Convergence – Convergence is about “creating a common understanding within the team, of the work and how it needs to be accomplished.”

Coordination   “Once the team has has been conveyed to, they understand what the work is and they converge on how to do it and what it means to get it done—then they need to actually be able to coordinate.” He added that this involves a “mutual understanding of team members’ accomplishments, goals and interdependence.” As with the other needs, he added, “Coordination is something we’re amazingly good at in person, but it actually gets harder as we’re apart.”

Barriers to teamwork and how to fix it

Conveyance is often delivered in a brief, document or a short meeting. And Skeels said that it’s usually underspecified in many ways: underlying needs, risks, uncertainties, the why behind the why, etc. “And so what ends up happening is, in the real-world, an in-person world, conveyance is underdone, which means convergence gets underdone, which means coordination becomes way, way more costly and noisy,” Skeels said. “A lot of coordination that happens inside of teams is asking things like: What are we doing? What does it need to be? These are questions that really should have been answered in a conveyance process or convergence activity.”
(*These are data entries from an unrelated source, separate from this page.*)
(* ===== verification/Setup.v ===== *)
(** * Setup: what is registered before the manager starts

    The [init] functions of [api/] and [cmd/main.go], which fill the scheme,
    and the [SetupWithManager] functions, which say what a controller or a
    webhook is for.  The builder of controller-runtime and the scheme of
    apimachinery are outside: [SchemeLib] is what the program uses of them. *)

From S2P Require Import Prelude ApiTypes.

(** ** Types of objects *)
Inductive go_type :=
| GoBookmark | GoBookmarkList
| GoBookmarkGroup | GoBookmarkGroupList
| GoInfoTile | GoInfoTileList
| GoForecastleApp | GoForecastleAppList.
#[export] Instance go_type_eq_dec : EqDecision go_type.
Proof. solve_decision. Defined.

(** ** The builders of [api/] *)
Definition dashboard_SchemeGroupVersion : GroupVersion :=
  {| gv_Group := "dashboard.netztronaut.de"; gv_Version := "v1alpha1" |}.

(** [scheme.Builder]: the objects registered so far. *)
Record SchemeBuilder := { sb_GroupVersion : GroupVersion; sb_objects : list go_type }.

Definition Register (objects : list go_type) (b : SchemeBuilder) : SchemeBuilder :=
  {| sb_GroupVersion := sb_GroupVersion b; sb_objects := sb_objects b ++ objects |}.

(** The [init] functions, in the order of their files. *)
Definition bookmark_types_init (b : SchemeBuilder) : SchemeBuilder :=
  Register [GoBookmarkGroup; GoBookmarkGroupList] (Register [GoBookmark; GoBookmarkList] b).
Definition infotile_types_init (b : SchemeBuilder) : SchemeBuilder :=
  Register [GoInfoTile; GoInfoTileList] b.
Definition forecastleapp_types_init (b : SchemeBuilder) : SchemeBuilder :=
  Register [GoForecastleApp; GoForecastleAppList] b.

Definition dashboard_SchemeBuilder : SchemeBuilder :=
  infotile_types_init (bookmark_types_init {| sb_GroupVersion := dashboard_SchemeGroupVersion; sb_objects := [] |}).
Definition forecastle_SchemeBuilder : SchemeBuilder :=
  forecastleapp_types_init {| sb_GroupVersion := forecastle_GroupVersion; sb_objects := [] |}.

(** ** The scheme *)
Class SchemeLib := {
  scheme : Type;
  NewScheme : scheme;
  clientgoscheme_AddToScheme : scheme → result scheme;
  AddToScheme : SchemeBuilder → scheme → result scheme;
  (** The group, version and kind an object is served under. *)
  ObjectKind : scheme → go_type → option GroupVersion
}.

(** Adding types succeeds, and a type stays what it was added as. *)
Class SchemeLaws `{SchemeLib} : Prop := {
  clientgo_keeps : ∀ s, ∃ s', clientgoscheme_AddToScheme s = Ok s';
  AddToScheme_adds : ∀ b s, (∀ t, t ∈ sb_objects b → ObjectKind s t = None) → ∃ s', AddToScheme b s = Ok s' ∧
    ∀ t, ObjectKind s' t = if bool_decide (t ∈ sb_objects b) then Some (sb_GroupVersion b) else ObjectKind s t;
  clientgo_foreign : ∀ s s' t, clientgoscheme_AddToScheme s = Ok s' → ObjectKind s' t = ObjectKind s t;
  NewScheme_empty : ∀ t, ObjectKind NewScheme t = None
}.

(** [init] of cmd/main.go; [utilruntime.Must] panics on errors. *)
Definition main_init `{SchemeLib} : result scheme :=
  s ← clientgoscheme_AddToScheme NewScheme;
  s ← AddToScheme dashboard_SchemeBuilder s;
  AddToScheme forecastle_SchemeBuilder s.

(** ** Controllers and webhooks *)
Record controller := { ctl_For : go_type; ctl_Named : string }.

Definition BookmarkGroupReconciler_SetupWithManager : controller :=
  {| ctl_For := GoBookmarkGroup; ctl_Named := "dashboard-bookmarkgroup" |}.
Definition BookmarkReconciler_SetupWithManager : controller :=
  {| ctl_For := GoBookmark; ctl_Named := "dashboard-bookmark" |}.
Definition InfoTileReconciler_SetupWithManager : controller :=
  {| ctl_For := GoInfoTile; ctl_Named := "dashboard-infotile" |}.

(** The type a webhook validates; its validator is the one of Webhook. *)
Definition SetupBookmarkGroupWebhookWithManager : go_type := GoBookmarkGroup.
Definition SetupBookmarkWebhookWithManager : go_type := GoBookmark.

(** ** The scheme knows every custom resource, under its own group *)
Definition served_under (t : go_type) : GroupVersion :=
  match t with
  | GoForecastleApp | GoForecastleAppList => forecastle_GroupVersion
  | _ => dashboard_SchemeGroupVersion
  end.

(** The scheme of [main] is complete, and filling it does not panic. *)
Theorem scheme_complete `{SchemeLaws} : ∃ s, main_init = Ok s ∧ ∀ t, ObjectKind s t = Some (served_under t).
Proof.
  unfold main_init. destruct (clientgo_keeps NewScheme) as [s0 Hs0]. rewrite Hs0. cbn.
  assert (∀ t, ObjectKind s0 t = None) as Hn by (intros t; rewrite (clientgo_foreign _ _ _ Hs0); apply NewScheme_empty).
  destruct (AddToScheme_adds dashboard_SchemeBuilder s0) as (s1 & Hs1 & Hk1); [intros; apply Hn|]. rewrite Hs1. cbn.
  destruct (AddToScheme_adds forecastle_SchemeBuilder s1) as (s2 & Hs2 & Hk2).
  { intros t Ht. rewrite Hk1, Hn, bool_decide_false; [done|]. cbn in *. set_solver. }
  exists s2. split; [done|]. intros t. rewrite Hk2, Hk1. by destruct t.
Qed.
When you add “dislocation” into the mix, conveyance becomes even more challenging due to a decrease in visual and kinesthetic cues and the increasedreliance on written forms of communication, “all of which are far worse than in-person and interactive forms.”

To improve conveyance, Skeels suggests first defining the topics that the team should learn. Some possibilities include:

  • What is the assignment?
  • What is the desired outcome?
  • Who is the audience?
  • What is the key messaging?
  • Who are the client stakeholders?
  • Timing?
  • Budget?

Next, Skeels suggests making the team learn these things from you—not by telling them, but by “making them pull it out of you.” He added, “This is how learning happens. Learning happens by someone having to struggle with understanding what it is.”

For virtual teams, he suggests using a virtual whiteboard tool or a scratch pad within your video conferencing session or even a PowerPoint that you share on-screen with the topics they need to learn. “And then basically from that point, what we want to do is help them understand and learn together.”

He added, “It’s going to be shared experience, not a document that you send to them. And remember, making it visual matters as well.”

There are some telltale signs when it still isn’t going right, and Skeels offered up some suggestions for tackling those challenges:

  • One person is doing all the talking – Ask everyone to think of all of their questions ahead of time and write them down on a piece of paper, and then have each take turns asking their questions.
  • Multiple topics are tied together – While it might be tempting to answer a question addressing multiple topics, you will steer them over to a completely different topic. Stay on the single topic that they were asking about, and you can address the other topics when they are brought up.
  • Multiple people talking at the same time – Focus the conversation and make sure each of the individuals get their questions answered to create deeper briefings.
  • Introverts only listen – Make it a requirement for introverts raise their hands and ask questions.